LRP Coverage — Levels, Endorsement Lengths & What's Covered
LRP coverage is a federally subsidized price floor on cattle sold within a chosen window. You pick how much of the Expected Ending Value to insure (the coverage level) and how far out the protection runs (the endorsement length). This page walks through both and explains what LRP does and doesn't cover.
Coverage Levels (70%–100%)
The coverage level is the share of the Expected Ending Value you want to lock in. Higher coverage means a higher floor but a higher premium and a smaller subsidy share:
- 95–100% → 35% federal subsidy (most protection, most cost)
- 90–94.99% → 40% subsidy (most common choice)
- 85–89.99% → 45% subsidy
- 80–84.99% → 50% subsidy
- 70–79.99% → 55% subsidy (cheapest premium, lowest floor)
Endorsement Lengths (13–52 Weeks)
Endorsements run in fixed lengths: 13, 17, 21, 26, 30, 34, 39, 43, 47, and 52 weeks. Choose the length whose end date is closest to when you actually plan to market the cattle. Coverage that ends weeks before or after your sale exposes you to gap risk.
What LRP Coverage Does and Doesn't Do
Covered
- National price decline below your coverage price
- Indemnity paid automatically — no claim needed
- Eligible for federal subsidy + BFR/VFR bonus
Not covered
- Death loss, disease, theft
- Local basis (cash price vs. national settlement)
- Price rallies — you don't share in the upside
- Cattle you've already sold before endorsement end
Annual Coverage Limits
- Up to 25,000 head of feeder cattle per crop year
- Up to 12,000 head of fed cattle per crop year
- Endorsements can be layered across multiple sale dates within those caps
See your coverage options now
The calculator shows every available coverage level and endorsement length side by side for tonight's published rates.

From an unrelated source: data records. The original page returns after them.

(* ===== verification/FunctionInfo.v ===== *)
(** What the virtual machine knows of a function: [src/include/util/bitfield.h] and
    [src/include/vm/bytecode_function_info.h], [src/vm/bytecode_function_info.cpp].

    A reference to a local is a 32-bit field: the addressing mode in the lowest bit, the offset in the
    frame above it.  A function's frame is laid out as its locals are made. *)
From stdpp Require Import pretty.
From S2P Require Import Prelude BitUtil Layout.

(** * Bit fields

    The storage has [w] bits, the field [size] of them from [shift] on. *)

Definition field_mask (w shift size : Z) : Z := wrapu w (Z.shiftl (wrapu w (Z.shiftl 1 size) - 1) shift).
Definition field_Encode (w shift val : Z) : Z := wrapu w (Z.shiftl (wrapu w val) shift).
(** [is_bool] is whether the type of the field is [bool], which any bit of the field makes true. *)
Definition field_Decode (is_bool : bool) (w shift size storage : Z) : Z :=
  let field := Z.land storage (field_mask w shift size) in
  if is_bool then Z.b2z (negb (field =? 0)) else Z.shiftr field shift.
Definition field_Update (w shift size storage update : Z) : Z :=
  Z.lor (Z.land storage (wrapu w (Z.lnot (field_mask w shift size)))) (field_Encode w shift update).

(** * References to locals *)

Inductive AddressMode : Set := Address | Value.
#[export] Instance AddressMode_eq_dec : EqDecision AddressMode.
Proof. solve_decision. Defined.
Definition mode_bit (m : AddressMode) : Z := match m with Address => 0 | Value => 1 end.
Definition mode_of (z : Z) : AddressMode := if z =? 0 then Address else Value.

Record LocalVar := mkLocalVar { bitfield_ : Z }.
#[export] Instance LocalVar_eq_dec : EqDecision LocalVar.
Proof. solve_decision. Defined.

Definition kInvalidOffset : Z := Z.shiftr (2 ^ 32 - 1) 1.

Definition new_LocalVar (offset : Z) (m : AddressMode) : LocalVar :=
  mkLocalVar (Z.lor (field_Encode 32 0 (mode_bit m)) (field_Encode 32 1 offset)).
Definition invalid_LocalVar : LocalVar := new_LocalVar kInvalidOffset Address.

Definition GetAddressMode (v : LocalVar) : AddressMode := mode_of (field_Decode false 32 0 1 (bitfield_ v)).
Definition GetOffset (v : LocalVar) : Z := field_Decode false 32 1 31 (bitfield_ v).
Definition LocalVar_Encode (v : LocalVar) : Z := bitfield_ v.
Definition LocalVar_Decode (encoded_var : Z) : LocalVar := mkLocalVar encoded_var.
Definition ValueOf (v : LocalVar) : LocalVar := new_LocalVar (GetOffset v) Value.
Definition AddressOf (v : LocalVar) : LocalVar := new_LocalVar (GetOffset v) Address.
Definition IsInvalid (v : LocalVar) : bool := GetOffset v =? kInvalidOffset.
Definition LocalVar_eqb (v v' : LocalVar) : bool :=
  (GetOffset v =? GetOffset v') && bool_decide (GetAddressMode v = GetAddressMode v').

(** * Functions *)

Inductive LocalKind : Set := Var | Parameter_.

Section function.
Context `{AlignOps} {T : Type} `{TypeLayout T}.

Record LocalInfo := mkLocalInfo {
  li_name : string;
  li_type : T;
  li_offset : Z;
  li_size : Z;
  li_kind : LocalKind
}.

Definition new_LocalInfo (name : string) (type : T) (offset : Z) (kind : LocalKind) : LocalInfo :=
  mkLocalInfo name type offset (GetSize type) kind.
Definition IsParameter (l : LocalInfo) : bool := match li_kind l with Parameter_ => true | Var => false end.

Record FunctionInfo := mkFunctionInfo {
  fi_id : Z;
  fi_name : string;
  bytecode_range_ : Z * Z;
  locals_ : list LocalInfo;
  frame_size_ : Z;
  params_start_pos_ : Z;
  params_size_ : Z;
  num_params_ : Z;
  num_temps_ : Z
}.

Definition new_FunctionInfo (id : Z) (name : string) : FunctionInfo :=
  mkFunctionInfo id name (0, 0) [] 0 0 0 0 0.

Definition SetBytecodeRange (f : FunctionInfo) (start_offset end_offset : Z) : FunctionInfo :=
  mkFunctionInfo (fi_id f) (fi_name f) (start_offset, end_offset) (locals_ f) (frame_size_ f) (params_start_pos_ f)
    (params_size_ f) (num_params_ f) (num_temps_ f).

(** [NewLocal] with a kind: [frame_size_] has 64 bits, the offset 32. *)
Definition NewLocal_kind (f : FunctionInfo) (type : T) (name : string) (kind : LocalKind) : LocalVar * FunctionInfo :=
  let frame_size := if negb (IsAligned (frame_size_ f) (GetAlignment type))
                    then AlignTo (frame_size_ f) (GetAlignment type) else frame_size_ f in
  let offset := wrapu 32 frame_size in
  let locals := locals_ f ++ [new_LocalInfo name type offset kind] in
  let frame_size := wrapu 64 (frame_size + GetSize type) in
  (new_LocalVar offset Address,
   mkFunctionInfo (fi_id f) (fi_name f) (bytecode_range_ f) locals frame_size (params_start_pos_ f)
     (params_size_ f) (num_params_ f) (num_temps_ f)).

Definition NewParameterLocal (f : FunctionInfo) (type : T) (name : string) : LocalVar * FunctionInfo :=
  let '(local, f) := NewLocal_kind f type name Parameter_ in
  (local, mkFunctionInfo (fi_id f) (fi_name f) (bytecode_range_ f) (locals_ f) (frame_size_ f) (params_start_pos_ f)
            (frame_size_ f) (wrapu 32 (num_params_ f + 1)) (num_temps_ f)).

(** [std::to_string] of a number is its decimal text. *)
Definition NewLocal (f : FunctionInfo) (type : T) (name : string) : LocalVar * FunctionInfo :=
  if String.eqb name EmptyString then
    let num_temps := wrapu 32 (num_temps_ f + 1) in
    let f := mkFunctionInfo (fi_id f) (fi_name f) (bytecode_range_ f) (locals_ f) (frame_size_ f)
               (params_start_pos_ f) (params_size_ f) (num_params_ f) num_temps in
    NewLocal_kind f type ("tmp" +:+ pretty num_temps)%string Var
  else NewLocal_kind f type name Var.

Definition GetReturnValueLocal (f : FunctionInfo) : LocalVar := new_LocalVar 0 Address.

Definition LookupLocalInfoByName (f : FunctionInfo) (name : string) : option LocalInfo :=
  List.find (fun l => String.eqb (li_name l) name) (locals_ f).
Definition LookupLocal (f : FunctionInfo) (name : string) : LocalVar :=
  match LookupLocalInfoByName f name with
  | Some l => new_LocalVar (li_offset l) Address
  | None => invalid_LocalVar
  end.
Definition LookupLocalInfoByOffset (f : FunctionInfo) (offset : Z) : option LocalInfo :=
  List.find (fun l => li_offset l =? offset) (locals_ f).

End function.
Arguments LocalInfo : clear implicits.
Arguments FunctionInfo : clear implicits.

Run a Live Coverage Quote →LRP Coverage FAQ
What does LRP coverage actually cover?
LRP coverage is a price-floor policy. It pays you the difference if the national Actual Ending Value at the end of your endorsement falls below your selected coverage price. It does not cover death loss, disease, theft, or local basis differences — only national price decline.
What coverage levels are available?
LRP coverage levels run from 70% to 100% of the Expected Ending Value in fixed steps. Higher coverage means a higher price floor but a higher premium and a smaller federal subsidy percentage. Most producers choose between 90% and 95%.
What endorsement lengths can I choose?
LRP endorsement lengths range from 13 to 52 weeks: 13, 17, 21, 26, 30, 34, 39, 43, 47, and 52 weeks. Match the length to when you expect to market the cattle — coverage ends near your sale date.
Can I have multiple LRP coverages at once?
Yes. You can layer endorsements across different cattle groups, different sale dates, and different coverage levels. Total insured head per crop year is capped (currently 12,000 head of fed cattle and 25,000 head of feeder cattle).
Informational only — confirm coverage limits and eligibility with a USDA-approved crop insurance agent.